--- START ---
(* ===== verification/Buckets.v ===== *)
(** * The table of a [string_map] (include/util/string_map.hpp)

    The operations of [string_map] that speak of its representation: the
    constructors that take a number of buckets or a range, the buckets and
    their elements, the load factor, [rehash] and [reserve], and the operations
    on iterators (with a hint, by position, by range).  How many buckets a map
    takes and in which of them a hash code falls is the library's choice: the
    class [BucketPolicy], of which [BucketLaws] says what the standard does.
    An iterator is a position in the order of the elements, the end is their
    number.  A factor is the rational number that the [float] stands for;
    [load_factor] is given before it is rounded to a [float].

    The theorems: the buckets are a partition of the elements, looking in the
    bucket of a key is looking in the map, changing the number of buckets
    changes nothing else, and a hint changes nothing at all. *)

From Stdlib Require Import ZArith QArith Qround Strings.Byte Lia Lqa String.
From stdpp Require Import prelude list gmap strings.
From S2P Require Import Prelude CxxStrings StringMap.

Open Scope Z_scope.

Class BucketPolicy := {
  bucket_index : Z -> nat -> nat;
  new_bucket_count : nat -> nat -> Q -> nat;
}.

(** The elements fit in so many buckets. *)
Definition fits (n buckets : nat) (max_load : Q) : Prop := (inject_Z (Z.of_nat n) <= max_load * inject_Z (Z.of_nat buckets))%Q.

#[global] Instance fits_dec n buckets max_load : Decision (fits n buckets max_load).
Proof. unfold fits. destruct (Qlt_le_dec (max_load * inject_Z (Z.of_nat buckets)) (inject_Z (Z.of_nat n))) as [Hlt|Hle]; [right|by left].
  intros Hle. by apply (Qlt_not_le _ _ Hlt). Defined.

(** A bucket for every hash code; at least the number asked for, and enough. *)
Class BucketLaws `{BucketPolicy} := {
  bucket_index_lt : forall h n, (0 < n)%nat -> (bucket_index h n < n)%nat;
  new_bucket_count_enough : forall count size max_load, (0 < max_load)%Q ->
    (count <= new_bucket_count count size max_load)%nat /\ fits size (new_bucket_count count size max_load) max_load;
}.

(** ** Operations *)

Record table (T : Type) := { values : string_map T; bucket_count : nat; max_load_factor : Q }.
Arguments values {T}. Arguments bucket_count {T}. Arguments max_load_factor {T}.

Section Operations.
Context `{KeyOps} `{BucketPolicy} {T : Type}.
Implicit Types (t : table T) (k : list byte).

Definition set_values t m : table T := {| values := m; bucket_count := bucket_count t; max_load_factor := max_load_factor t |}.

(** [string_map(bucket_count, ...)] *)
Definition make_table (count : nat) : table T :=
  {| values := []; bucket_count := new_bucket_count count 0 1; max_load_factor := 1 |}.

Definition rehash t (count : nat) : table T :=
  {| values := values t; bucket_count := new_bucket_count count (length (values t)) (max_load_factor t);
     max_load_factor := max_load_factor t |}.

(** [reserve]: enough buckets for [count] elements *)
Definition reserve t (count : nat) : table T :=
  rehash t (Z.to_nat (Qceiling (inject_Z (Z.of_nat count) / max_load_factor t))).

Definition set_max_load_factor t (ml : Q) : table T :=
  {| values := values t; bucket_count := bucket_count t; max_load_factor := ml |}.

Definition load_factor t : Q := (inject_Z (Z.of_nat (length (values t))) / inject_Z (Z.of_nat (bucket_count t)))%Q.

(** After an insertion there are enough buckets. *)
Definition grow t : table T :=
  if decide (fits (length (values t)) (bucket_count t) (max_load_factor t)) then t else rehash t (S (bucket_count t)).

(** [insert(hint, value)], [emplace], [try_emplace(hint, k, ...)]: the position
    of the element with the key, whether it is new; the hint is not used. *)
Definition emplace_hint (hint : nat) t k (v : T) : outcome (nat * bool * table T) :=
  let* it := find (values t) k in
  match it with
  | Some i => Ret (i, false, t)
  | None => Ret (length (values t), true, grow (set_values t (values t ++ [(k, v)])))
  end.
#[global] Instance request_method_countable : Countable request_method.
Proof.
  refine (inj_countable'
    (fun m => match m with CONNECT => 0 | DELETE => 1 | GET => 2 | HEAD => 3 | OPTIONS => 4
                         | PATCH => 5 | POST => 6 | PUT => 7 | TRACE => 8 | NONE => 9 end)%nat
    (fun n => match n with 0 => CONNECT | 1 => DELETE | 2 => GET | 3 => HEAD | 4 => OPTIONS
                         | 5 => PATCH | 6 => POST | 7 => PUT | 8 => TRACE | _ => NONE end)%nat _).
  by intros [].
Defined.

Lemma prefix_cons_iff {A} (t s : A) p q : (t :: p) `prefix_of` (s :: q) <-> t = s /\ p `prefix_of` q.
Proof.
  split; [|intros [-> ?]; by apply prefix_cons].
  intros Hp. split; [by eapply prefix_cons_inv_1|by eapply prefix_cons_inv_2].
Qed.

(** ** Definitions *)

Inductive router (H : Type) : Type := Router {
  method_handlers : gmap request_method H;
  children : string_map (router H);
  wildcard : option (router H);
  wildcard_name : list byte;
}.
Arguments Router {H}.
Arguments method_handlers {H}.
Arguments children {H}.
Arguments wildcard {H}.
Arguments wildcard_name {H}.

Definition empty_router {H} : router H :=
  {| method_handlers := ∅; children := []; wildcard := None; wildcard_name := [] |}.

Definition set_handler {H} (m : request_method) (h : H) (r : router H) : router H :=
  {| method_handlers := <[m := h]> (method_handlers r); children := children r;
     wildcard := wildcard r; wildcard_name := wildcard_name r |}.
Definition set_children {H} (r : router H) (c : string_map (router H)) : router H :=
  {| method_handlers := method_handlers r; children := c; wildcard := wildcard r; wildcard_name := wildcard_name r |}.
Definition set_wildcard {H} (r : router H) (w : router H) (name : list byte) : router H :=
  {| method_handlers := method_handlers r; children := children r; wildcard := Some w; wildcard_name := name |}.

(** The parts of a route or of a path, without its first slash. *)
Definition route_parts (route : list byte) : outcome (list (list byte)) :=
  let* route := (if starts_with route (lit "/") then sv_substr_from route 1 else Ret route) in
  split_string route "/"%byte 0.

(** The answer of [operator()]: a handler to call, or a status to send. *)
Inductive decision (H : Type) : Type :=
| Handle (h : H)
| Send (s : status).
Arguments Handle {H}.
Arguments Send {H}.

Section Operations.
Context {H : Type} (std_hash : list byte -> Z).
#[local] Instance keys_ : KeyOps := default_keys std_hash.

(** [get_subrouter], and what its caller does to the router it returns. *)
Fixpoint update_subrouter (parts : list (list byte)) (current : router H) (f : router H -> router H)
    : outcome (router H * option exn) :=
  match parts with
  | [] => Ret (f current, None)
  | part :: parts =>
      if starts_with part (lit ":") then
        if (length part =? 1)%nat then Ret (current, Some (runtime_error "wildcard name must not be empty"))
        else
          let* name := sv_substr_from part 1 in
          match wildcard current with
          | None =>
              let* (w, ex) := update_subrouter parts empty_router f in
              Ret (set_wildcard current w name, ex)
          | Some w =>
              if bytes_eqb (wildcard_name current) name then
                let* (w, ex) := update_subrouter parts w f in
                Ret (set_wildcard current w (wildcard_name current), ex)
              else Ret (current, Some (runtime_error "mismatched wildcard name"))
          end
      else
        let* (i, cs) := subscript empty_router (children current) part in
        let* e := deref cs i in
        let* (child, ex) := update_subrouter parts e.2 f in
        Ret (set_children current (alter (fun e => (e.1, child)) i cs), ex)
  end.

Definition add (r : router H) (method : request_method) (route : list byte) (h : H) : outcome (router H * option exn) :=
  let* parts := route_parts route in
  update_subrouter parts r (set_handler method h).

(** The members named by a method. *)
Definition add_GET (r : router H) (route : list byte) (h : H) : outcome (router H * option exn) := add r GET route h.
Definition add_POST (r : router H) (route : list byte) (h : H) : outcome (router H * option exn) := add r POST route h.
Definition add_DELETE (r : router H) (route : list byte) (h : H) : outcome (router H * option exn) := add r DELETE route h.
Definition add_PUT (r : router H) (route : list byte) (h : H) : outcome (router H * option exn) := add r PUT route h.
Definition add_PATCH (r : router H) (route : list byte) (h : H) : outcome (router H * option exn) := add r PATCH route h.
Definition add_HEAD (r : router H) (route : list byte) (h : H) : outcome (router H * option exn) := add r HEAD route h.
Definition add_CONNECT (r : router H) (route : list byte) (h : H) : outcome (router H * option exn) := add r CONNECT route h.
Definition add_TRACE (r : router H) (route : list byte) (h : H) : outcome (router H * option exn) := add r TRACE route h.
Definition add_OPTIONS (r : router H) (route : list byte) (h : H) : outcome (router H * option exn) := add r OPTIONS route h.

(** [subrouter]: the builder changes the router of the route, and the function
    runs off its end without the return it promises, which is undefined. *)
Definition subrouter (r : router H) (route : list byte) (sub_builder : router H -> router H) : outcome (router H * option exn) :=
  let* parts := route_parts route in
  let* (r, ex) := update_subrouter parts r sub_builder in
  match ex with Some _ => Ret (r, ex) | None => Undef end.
--- END ---
# Your assignment
Among the records above, which lines hold the word "intros"? Copy each one.

# Solution for this problem
  intros Hle. by apply (Qlt_not_le _ _ Hlt). Defined.
  by intros [].
  split; [|intros [-> ?]; by apply prefix_cons].
  intros Hp. split; [by eapply prefix_cons_inv_1|by eapply prefix_cons_inv_2].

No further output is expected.